So far we have almost 1°C of warming. The situation is not yet
"dangerous", although there are already
many serious adverse affects of climate change, which
are causing tens of millions of human deaths. At 1.5°C, which could
be reached even if CO2 levels stabilize near 400 ppm, there
will be more serious consequences. Consider rising
seas, which is just one of many dangerous consequences of climate
change.
At 1.5°C, many low-lying islands will become uninhabitable.
Large areas of Florida
will
be destroyed (it's happening already, but Florida's
politicians are still denying the climate change that is happening
right under their noses). Hopefully that will alert Americans to the
true
dimensions of the crisis. Better late than never! (Perhaps even
Canadians holidaying in Florida will take note.) At 1.5°C the
effect on river deltas such
as for example in Bangladesh
will already be serious and large numbers of people will be
trying to migrate. As the temperature continues to rise, the sea will
continue to rise - inexorably, with every decade for at least a
century,
even if all carbon emissions suddenly stopped now.
The global situation
will become increasingly tense and there will be no relief on sight.
Needless to say, nothing like this has every happened in human history.
Take the Second World War for example. The war ended in Europe when the
Russians,
Americans,
French and British defeated the Nazis. A decade later, things were
getting back to normal. (I am leaving out
the Holocaust here, after which nothing could really be "normal"
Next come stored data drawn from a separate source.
Fixpoint upsert_all {I} (f : I -> MLDB -> result ml_err Upserted) (l : list I) (c : SyncCounts) (d : MLDB) :
    result ml_err (SyncCounts * MLDB) :=
  match l with
  | [] => Ok (c, d)
  | x :: l => match f x d with
              | Ok u => upsert_all f l (count u c) (us_DB u)
              | Err e => Err e
              end
  end.

Definition upsert_tx {I} (f : Z -> I -> MLDB -> result ml_err Upserted) (l : list I) : MLEff SyncCounts :=
  ml_op (fun t d => match upsert_all (f t) l (mkCounts 0 0) d with
                    | Ok (c, d') => (Ok c, d')
                    | Err e => (Err e, d)
                    end).

Definition actor_of (actorID override : string) : string := if str_empty override then actorID else override.

(** ** Projects *)

(** A team by name, when there is no id. *)
Definition resolve_team (orgID : string) (p : ProjectInput) (d : MLDB) : result ml_err ProjectData :=
  let c := pi_Data p in
  let no_id := match pj_TeamID c with Some id => str_empty id | None => true end in
  if no_id && negb (str_empty (pi_TeamName p)) then
    match resolveTeamID orgID (pi_TeamName p) d with
    | Ok id => Ok (mkProject (pj_Name c) (pj_Type c) (pj_Description c) (pj_SourceType c) (pj_SourceURL c) (Some id))
    | Err e => Err e
    end
  else Ok c.

Definition project_named (orgID name : string) (r : Row ProjectData) : bool :=
  String.eqb (r_OrgID r) orgID && String.eqb (pj_Name (r_Content r)) name.

Definition mark_synced (orgID name : string) (t : Z) (d : MLDB) : MLDB :=
  set_projects d (update_where (project_named orgID name)
    (fun r => let s := r_Stamp r in
       with_content (r_Content r) (mkStamp (st_CreatedBy s) (st_UpdatedBy s) (st_CreatedAt s) (st_UpdatedAt s) (Some t)
                                     (st_DeletedAt s) (st_DeletedBy s)) r) (m_projects d)).

Definition upsert_project (orgID actorID : string) (t : Z) (p : ProjectInput) (d : MLDB) : result ml_err Upserted :=
  match resolve_team orgID p d with
  | Err e => Err e
  | Ok c =>
      match upsert_row t orgID None "" actorID (project_named orgID (pj_Name c)) c (fun _ => c) d with
      | Ok u => Ok (mkUpserted (us_Existed u) (us_Changed u) (us_ID u) (mark_synced orgID (pj_Name c) t (us_DB u)))
      | Err e => Err e
      end
  end.
Definition UpsertMLProjects (orgID actorID : string) : list ProjectInput -> MLEff SyncCounts :=
  upsert_tx (upsert_project orgID actorID).

(** ON CONFLICT (org_id, name) DO UPDATE, without a WHERE. *)
Definition put_project (orgID actorID : string) (c : ProjectData) (t : Z) (d : MLDB) : result ml_err (string * MLDB) :=
  if negb (forallb valid_uuid (orgID :: actorID :: uuids c)) then bad_uuid
  else if negb (has (orgs (m_auth d)) orgID && fks d c) then fk_refused
  else match select_one (project_named orgID (pj_Name c)) (m_projects d) with
       | Some r => Ok (r_ID r, set_projects d (<[r_ID r := with_content c (resynced actorID t (r_Stamp r)) r]> (m_projects d)))
       | None => let id := gen_random_uuid (dom (m_projects d)) in
                 Ok (id, set_projects d (<[id := mkRow id orgID None "" c (created actorID (Some actorID) t (Some t))]>
                                           (m_projects d)))
       end.

Definition CreateMLProject (orgID actorID : string) (p : ProjectInput) : MLEff (option (Row ProjectData)) :=
  func (
    c <- try (ml_op (fun _ d => (resolve_team orgID p d, d))) (fun e => Err e) ;;
    id <- try (ml_op (fun t d => match put_project orgID actorID c t d with
                                 | Ok (id, d') => (Ok id, d')
                                 | Err e => (Err e, d)
                                 end)) (fun e => Err e) ;;
    r <- try (GetMLProject orgID id) (fun e => Err e) ;;
    gret (Ok r)).

Definition project_columns (n old : ProjectData) : ProjectData :=
  mkProject (pj_Name n) (pj_Type n) (pj_Description n) (pj_SourceType old) (pj_SourceURL old) (pj_TeamID n).
(** The name is unique in the org, deleted projects included. *)
Definition update_project (orgID id actorID : string) (n : ProjectData) (t : Z) (d : MLDB) : result ml_err MLDB :=
  if found (live_row (C := ProjectData) orgID id d) &&
     other_row id (project_named orgID (pj_Name n)) (m_projects d) && forallb valid_uuid (orgID :: id :: actorID :: uuids n)
  then duplicate
  else update_row orgID id (actorID :: uuids n)
         (fun r => with_content (project_columns n (r_Content r)) (updated_by (Some actorID) t (r_Stamp r)) r) d.
Definition UpdateMLProject (orgID id actorID : string) (p : ProjectInput) : MLEff (option (Row ProjectData)) :=
  func (
    c <- try (ml_op (fun _ d => (resolve_team orgID p d, d))) (fun e => Err e) ;;
    _ <- try (ml_op (fun t => statement (update_project orgID id actorID c t))) (fun e => Err e) ;;
    r <- try (GetMLProject orgID id) (fun e => Err e) ;;
    gret (Ok r)).
(* ===== verification/MLHandlers.v ===== *)
(** * MLHandlers: the handlers of the registry

    Models [internal/api/mlstudio]: [handler.go], [managed.go], [ingest.go] and
    the single-row half of [reads.go].  A request's JSON is a record whose
    optional fields are pointers; a body that does not decode is [None]. *)

From S2P Require Import Prelude GoStrings Effects Json Table Authz Identity AuthStore MLStudio MLSync.
Set Warnings "-register-all,-clear-no-such-hyp".
#[local] Open Scope nat_scope.
#[local] Open Scope string_scope.

(** Object storage can mint a URL for a key, or fail to. *)
Class Presigner := { PresignURL : string -> option string }.

(** ** Requests *)

Record deploymentRequest := mkDeploymentRequest {
  dq_ModelID : string; dq_VersionID : string; dq_Name : string; dq_Environment : string; dq_Status : string;
  dq_Endpoint : string; dq_Region : string; dq_DeployedAt : option Z; dq_RolledBackAt : option Z
}.
Record deploymentUpdate := mkDeploymentChange {
  dc_Name : option string; dc_Environment : option string; dc_Status : option string; dc_Endpoint : option string;
  dc_Region : option string; dc_DeployedAt : option Z; dc_RolledBackAt : option Z
}.
Record findingRequest := mkFindingRequest {
  fq_ModelID : string; fq_VersionID : option string; fq_Title : string; fq_Summary : string; fq_Description : string;
  fq_RunIDs : list string; fq_EvaluationIDs : list string
}.
Record findingUpdate := mkFindingChange {
  fc_VersionID : option string; fc_Title : option string; fc_Summary : option string; fc_Description : option string;
  fc_RunIDs : option (list string); fc_EvaluationIDs : option (list string)
}.
Record modelRequest := mkModelRequest {
  mq_ProjectID : string; mq_Name : string; mq_Description : string; mq_Domain : string; mq_ProblemType : string;
  mq_Tags : list string
}.
Record modelUpdate := mkModelChange {
  mu_Name : option string; mu_Description : option string; mu_NewDomain : option string;
  mu_NewProblemType : option string; mu_Tags : option (list string)
}.
Record experimentRequest := mkExperimentRequest {
  eq_ProjectID : string; eq_Name : string; eq_Description : string; eq_Status : string; eq_Tags : list string
}.
Record experimentUpdate := mkExperimentChange {
  eu_ProjectID : option string; eu_Name : option string; eu_Description : option string; eu_Status : option string;
  eu_Tags : option (list string)
}.
Record runRequest := mkRunRequest {
  rq_Name : string; rq_Status : string; rq_StartedAt : option Z; rq_EndedAt : option Z; rq_Notes : string;
  rq_Tags : list string; rq_Parameters : list (string * json); rq_Metrics : list (string * json);
  rq_DatasetID : option string
}.
Record runUpdate := mkRunChange {
  rc_Name : option string; rc_Status : option string; rc_StartedAt : option Z; rc_EndedAt : option Z;
  rc_Notes : option string; rc_Tags : option (list string); rc_Parameters : option (list (string * json));
  rc_Metrics : option (list (string * json)); rc_DatasetID : option string
}.
Record datasetRequest := mkDatasetRequest {
  sq_Name : string; sq_Digest : string; sq_Source : string; sq_SourceType : string; sq_Context : string;
  sq_RowCount : Z; sq_Tags : list string
}.
Record datasetUpdate := mkDatasetChange {
  su_Name : option string; su_Digest : option string; su_Source : option string; su_SourceType : option string;
  su_Context : option string; su_RowCount : option Z; su_Tags : option (list string)
}.
Record artifactRequest := mkArtifactRequest {
  aq_Name : string; aq_Type : string; aq_URI : string; aq_DownloadURI : string; aq_Size : string; aq_Format : string;
  aq_MimeType : string; aq_SizeBytes : option Z
}.
Record artifactUpdate := mkArtifactChange {
  au_Name : option string; au_Type : option string; au_URI : option string; au_DownloadURI : option string;
  au_Size : option string; au_Format : option string
}.
(** A multipart form: how long the body is, the part "file", the other fields. *)
Record uploadFile := mkUpload { uf_Filename : string; uf_ContentType : string; uf_Content : string }.
Record uploadForm := mkUploadForm {
  up_Length : Z; up_File : option uploadFile; up_Name : string; up_Type : string; up_Size : string; up_Format : string
}.
Record evaluationRequest := mkEvaluationRequest {
  lq_VersionID : string; lq_DatasetID : option string; lq_Name : string; lq_Type : string; lq_Description : string;
  lq_Summary : string; lq_StartedAt : option Z; lq_EndedAt : option Z; lq_Evaluator : string; lq_Tags : list string;
  lq_Parameters : list (string * json); lq_Metrics : list (string * json)
}.
Record evaluationUpdate := mkEvaluationChange {
  lu_DatasetID : option string; lu_Name : option string; lu_Type : option string; lu_Description : option string;
  lu_Summary : option string; lu_StartedAt : option Z; lu_EndedAt : option Z; lu_Evaluator : option string;
  lu_Tags : option (list string); lu_Parameters : option (list (string * json));
  lu_Metrics : option (list (string * json))
}.
Record projectRequest := mkProjectRequest {
  pq_Name : string; pq_Type : string; pq_Description : string; pq_TeamID : option string; pq_TeamName : string
}.
Record projectUpdate := mkProjectChange {
  pc_Name : option string; pc_Type : option string; pc_Description : option string; pc_TeamID : option string;
  pc_TeamName : string
}.

(** A pointer to a row that may be nil is shown as null. *)
Inductive ml_body : Type :=
| OneMLDeployment (o : option (Row DeploymentData)) | MLDeployments (l : list (Row DeploymentData))
| OneFinding (o : option Finding) | Findings (l : list Finding)
| OneModel (o : option (Row ModelData)) | Models (l : list (Row ModelData))
| OneModelVersion (o : option ModelVersion) | ModelVersions (l : list ModelVersion)
| OneExperiment (o : option (Row ExperimentData)) | Experiments (l : list (Row ExperimentData))
| OneRun (o : option Run) | OneDataset (o : option (Row DatasetData)) | Datasets (l : list (Row DatasetData))
| OneArtifact (o : option (Row ArtifactData)) | Artifacts (l : list (Row ArtifactData))
| OneEvaluation (o : option Evaluation) | Evaluations (l : list Evaluation)
| OneUpdate (u : VersionDeploymentUpdate) | Updates (l : list VersionDeploymentUpdate)
| OneProject (o : option (Row ProjectData)) | Synced (synced : Z) (c : SyncCounts) | Restored (n : Z)
| FileTooLarge.
Definition MLReply : Type := Response ml_body.

Section Handlers.
Context `{Collation} `{UuidText} `{UuidGen} `{UnicodeCase} `{Presigner}.
#[local] Abbreviation W := (World MLDB).

(** ** [handler.go] *)

(** [uuid.NewString()]; it panics without entropy. *)
Definition uuid_new {A} (k : string -> Go W MLReply A) : Go W MLReply A :=
  id <- try new_uuid (fun _ => panicked) ;; k id.

Definition authorizeOrg (ctx : option Principal) (orgID : string) : Go W MLReply Principal :=
  p <- non_nil ctx Unauthorized ;;
  return_if (String.eqb (p_Kind p) PrincipalServiceAccount && negb (String.eqb (p_OrgID p) orgID)) Forbidden ;;;
  gret p.

(** [httputil.Error] *)
Definition httpError (e : ml_err) : MLReply :=
  match e with Store e => HttpError e | _ => HttpError (ErrOther "") end.

Definition writeErr (e : ml_err) : MLReply :=
  match e with
  | ErrParentNotFound prefix what => BadRequest (prefix +:+ "mlstudio: parent entity not found: " +:+ what)
  | ErrUnknownUser emails => BadRequest ("mlstudio: unknown uigraph.user email: " +:+ emails)
  | ErrInvalidValue prefix what => BadRequest (prefix +:+ "mlstudio: invalid value: " +:+ what)
  | Store ErrTeamNotFound => BadRequest (err_text ErrTeamNotFound)
  | Refused msg => BadRequest msg
  | Store e => HttpError e
  end.
Lemma rows_of_edits {C} `{TableLaws C} mg o d (t : gmap string (Row C)) o' :
  edits mg o d t -> o' <> o -> rows_of o' t = rows_of o' (tbl d).
Proof.
  intros He Ho. apply map_eq. intros id. unfold rows_of. apply option_eq. intros r.
  rewrite !map_lookup_filter_Some. cbn.
  destruct (He id) as [->|(r' & Hr' & _ & Ho' & _ & Hold & _)]; [done|]. rewrite Hr'. split.
  - intros [[= <-] ?]. congruence.
  - intros [Hr <-]. destruct (Hold r Hr) as (_ & Hs & _). cbn in Hs. congruence.
Qed.
Lemma from_mlflow_edits {C} `{TableLaws C} o d (t : gmap string (Row C)) :
  edits true o d t -> locked C = true -> from_mlflow t = from_mlflow (tbl d).
Proof.
  intros He Hl. apply map_eq. intros id. unfold from_mlflow. apply option_eq. intros r.
  rewrite !map_lookup_filter_Some. cbn.
  destruct (He id) as [->|(r' & Hr' & _ & _ & _ & Hold & Hm)]; [done|]. rewrite Hr'. specialize (Hm eq_refl Hl). split.
  - intros [[= <-] ?]. congruence.
  - intros [Hr ?]. destruct (Hold r Hr) as (_ & _ & _ & Hs & _). cbn in Hs. congruence.
Qed.

Lemma grows_edits {C} `{TableLaws C} mg o d (t : gmap string (Row C)) : edits mg o d t -> grows d (set_tbl d t).
Proof.
  intros He. split; [|by rewrite updates_set]. intros k id b Hb. rewrite brief_set.
  destruct (decide (k = kind_of C)) as [->|_]; [|eauto using same_row_refl].
  rewrite brief_tbl, lookup_fmap in Hb. rewrite lookup_fmap.
  destruct (He id) as [->|(r & -> & _ & _ & _ & Hold & _)]; [eauto using same_row_refl|].
  destruct (tbl d !! id) as [r0|]; simplify_eq/=. eexists. split; [done|]. by apply Hold.
Qed.

(** Of a table with a UNIQUE index on the org and the MLflow id. *)
Definition unique_ids {C} (t : gmap string (Row C)) : Prop :=
  forall i1 i2 r1 r2 m, t !! i1 = Some r1 -> t !! i2 = Some r2 -> r_OrgID r1 = r_OrgID r2 ->
    r_MLflowID r1 = Some m -> r_MLflowID r2 = Some m -> i1 = i2.
Lemma unique_same {C} (t t' : gmap string (Row C)) :
  (forall id r', t' !! id = Some r' -> exists r, t !! id = Some r /\ r_OrgID r = r_OrgID r' /\ r_MLflowID r = r_MLflowID r') ->
  unique_ids t -> unique_ids t'.
Proof.
  intros Hs Hu i1 i2 r1 r2 m H1 H2 Ho Hm1 Hm2. destruct (Hs _ _ H1) as (x1 & ? & ? & ?), (Hs _ _ H2) as (x2 & ? & ? & ?).
  apply (Hu i1 i2 x1 x2 m); congruence.
Qed.
Lemma unique_new {C} (t : gmap string (Row C)) id (r : Row C) :
  (forall m i r', r_MLflowID r = Some m -> t !! i = Some r' -> r_OrgID r' = r_OrgID r -> r_MLflowID r' <> Some m) ->
  unique_ids t -> unique_ids (<[id := r]> t).
Proof.
  intros Hn Hu i1 i2 r1 r2 m H1 H2 Ho Hm1 Hm2. apply lookup_insert_Some in H1 as [[<- <-]|[_ H1]], H2 as [[<- <-]|[_ H2]].
  - done.
  - by destruct (Hn m i2 r2 Hm1 H2 (eq_sym Ho)).
  - by destruct (Hn m i1 r1 Hm2 H1 Ho).
  - by apply (Hu i1 i2 r1 r2 m).
Qed.
Lemma unique_edited {C} (t : gmap string (Row C)) id (r0 r : Row C) :
  t !! id = Some r0 -> r_OrgID r = r_OrgID r0 -> r_MLflowID r = r_MLflowID r0 -> unique_ids t -> unique_ids (<[id := r]> t).
Proof.
  intros H0 Ho Hm. apply unique_same. intros i r'. rewrite lookup_insert_Some. intros [[<- <-]|[_ Hr]]; eauto.
Qed.
Lemma unique_update_where {C} (t : gmap string (Row C)) hit (f : Row C -> Row C) :
  (forall r, hit r = true -> r_OrgID (f r) = r_OrgID r /\ r_MLflowID (f r) = r_MLflowID r) ->
  unique_ids t -> unique_ids (update_where hit f t).
Proof.
  intros Hf. apply unique_same. intros i r'. rewrite lookup_update_where. destruct (t !! i) as [r|]; [|done]. cbn.
  intros [= <-]. exists r. split; [done|]. destruct (hit r) eqn:E; [|done]. by destruct (Hf r E) as [-> ->].
Qed.
Lemma table_unique {C} `{TableLaws C} d : registry_ok d -> kind_of C <> KDataset -> unique_ids (tbl (C := C) d).
Proof.
  intros Hok Hk i1 i2 r1 r2 m E1 E2. apply (ok_ids d Hok (kind_of C) i1 i2 (summary r1) (summary r2) m Hk);
    by rewrite brief_tbl, lookup_fmap, ?E1, ?E2.
Qed.

Lemma edits_good {C} `{TableLaws C} mg o d (t : gmap string (Row C)) :
  registry_ok d -> edits mg o d t -> (kind_of C <> KDataset -> unique_ids (tbl (C := C) d) -> unique_ids t) ->
  good mg o d (set_tbl d t).
Proof.
  intros Hok He Huniq. pose proof (grows_edits _ _ _ _ He) as Hg. destruct (links_set d t) as [Hlr Hle]. split; split.
  - intros k id b Hb.
    assert (brief k d !! id = Some b \/ exists r, b = summary r /\ r_ID r = id /\ r_OrgID r = o /\
              Forall (refers d o) (refs (r_Content r))) as [Hb'|(r & -> & Hid & Ho & Hr)].
    { rewrite brief_set in Hb. destruct (decide (k = kind_of C)) as [->|_]; [|by left].
      rewrite brief_tbl, lookup_fmap. rewrite lookup_fmap in Hb.
      destruct (He id) as [<-|(r & Hr & ? & ? & ? & _)]; [by left|]. rewrite Hr in Hb. simplify_eq/=. right. eauto. }
    + destruct (ok_rows d Hok k id b Hb') as [? Hr]. split; [done|].
      eapply Forall_impl; [exact Hr|]. intros x. by apply refers_grows.
    + split; [done|]. cbn. rewrite Ho. eapply Forall_impl; [exact Hr|]. intros x. by apply refers_grows.
  - intros k i1 i2 b1 b2 m Hk Hb1 Hb2. rewrite brief_set in Hb1, Hb2.
    destruct (decide (k = kind_of C)) as [->|_]; [|by apply (ok_ids d Hok k)].
    rewrite lookup_fmap in Hb1, Hb2. destruct (t !! i1) as [r1|] eqn:E1, (t !! i2) as [r2|] eqn:E2; simplify_eq/=.
    apply (Huniq Hk (table_unique d Hok Hk) i1 i2 r1 r2 m E1 E2).
  - intros id u. rewrite updates_set. intros (Hid & Hv & Hf)%(ok_log d Hok). split_and!; [done| |done].
    by eapply refers_grows.
  - intros x. rewrite Hlr. intros Hx%(ok_runs d Hok). by eapply linked_grows.
  - intros x. rewrite Hle. intros Hx%(ok_evals d Hok). by eapply linked_grows.
  - done.
  - intros o' Ho. apply seen_set. by eapply rows_of_edits.
  - intros ->. apply synced_set. by eapply from_mlflow_edits.
Qed.

Lemma edits_insert {C} `{TableLaws C} mg o d (r : Row C) :
  (forall r0, tbl d !! r_ID r = Some r0 -> same_row (summary r0) (summary r)) ->
  r_OrgID r = o -> Forall (refers d o) (refs (r_Content r)) -> (mg = true -> locked C = true -> r_Origin r = "manual") ->
  edits mg o d (<[r_ID r := r]> (tbl d)).
Proof.
  intros Hold Ho Hr Hm id. destruct (decide (id = r_ID r)) as [->|Hne]; [|left; by rewrite lookup_insert_ne].
  right. exists r. rewrite lookup_insert_eq. done.
Qed.

(** ** The statements *)

Section Statements.
Context `{Collation} `{UuidText}.
Context (mg : bool) (o : string).

Lemma valid_not_empty s : valid_uuid s = true -> s <> "".
Proof. intros Hv ->. by rewrite valid_uuid_empty in Hv. Qed.
Lemma valid_elem ids x : forallb valid_uuid ids = true -> x ∈ ids -> x <> "".
Proof. rewrite forallb_forall. intros Hv Hx. by apply valid_not_empty, Hv, list_elem_of_In. Qed.

Lemma table_row_ok {C} `{TableLaws C} d id (r : Row C) :
  registry_ok d -> tbl d !! id = Some r -> r_ID r = id /\ Forall (refers d (r_OrgID r)) (refs (r_Content r)).
Proof.
  intros Hok Hr. apply (ok_rows d Hok (kind_of C) id (summary r)). by rewrite brief_tbl, lookup_fmap, Hr.
Qed.
Lemma live_row_Some {C} `{MLTable C} d id (r : Row C) :
  live_row o id d = Some r -> tbl d !! id = Some r /\ r_OrgID r = o.
Proof.
  unfold live_row. destruct (tbl d !! id) as [r'|]; [|done]. destruct (_ && _) eqn:E; [|done]. intros [= ->].
  apply andb_true_iff in E as [E _]. by apply String.eqb_eq in E.
Qed.
Lemma refers_row {C} `{TableLaws C} d id (r : Row C) : tbl d !! id = Some r -> refers d (r_OrgID r) (kind_of C, id).
Proof. intros Hr. exists (summary r). split; [|done]. cbn. by rewrite brief_tbl, lookup_fmap, Hr. Qed.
again.) There will be no such
deliverance from
global
warming. Our descendents will have to wait for centuries before there
is a chance of things getting back to "normal", whatever that means
exactly. Within their lifetimes, things will only get worse.
Estimating the death toll
from global warming
As we reach and probably exceed 2°C of
warming later this century, we can
expect
to see steady increases in global death rates associated with poverty:
hunger,
preventable disease and curable disease in developing countries. The
current total death rate from these preventable causes is already
deeply shocking,
at about 10 million per year. A global warming scenario that stabilizes at
450 ppm CO2 and 2°C pf warming is likely to double this death rate, as I
have estimated and explained elsewhere.
If you add deaths from wars over resources and mass migration of
climate refugees, the total could easily approach one billion. That is
about 10% of the projected maximum human population of 10
billion.
Humanity will presumably
survive 2°C of warming. I am
assuming that about 90% of
people will survive, and they will also find ways to adapt. That raises
the
question of how much global warming would be necessary to wipe out
humanity. The
ice ages of the past millennium were minor affairs
compared to the warming that is predicted in the coming century. About 66 million years ago, climate
change wiped out the dinosaurs. For the purpose of argument, I will
assume about 10°C of warming would be enough to make
the human species extinct, in the following ways:
- Fundamental
changes in habitats and ecological systems would mean that humans could
no longer find enough food and clean water to survive,
regardless
of their location.
- Wars
over natural resources would
increasingly be fought with ABC weapons: atomic, biological and
chemical. The fallout alone could make the entire planet uninhabitable.
- With
the entire planetary ecosystem in crisis, new fatal diseases
could
emerge (or old diseases would be strengthened) to which humans would
have little resistance.
Any
one of thse points could lead to extinction, but a combination of
different deadly threats is more likely.
The climate change leading to the death of the last human would be
partially due to human activity and partly natural.The first few
degrees of warming would be mainly due to human emissions. That is what
we are already experiencing. Later, natural
positive feedback processes (less reflection of sunlight
from ice, more forest fires, release of stored methane) would kick in,
pushing
temperatures even higher, even if human emissions had completely
stopped. These natural processes would cause temperatures to continue
to
rise even after humans and most other species had become extinct.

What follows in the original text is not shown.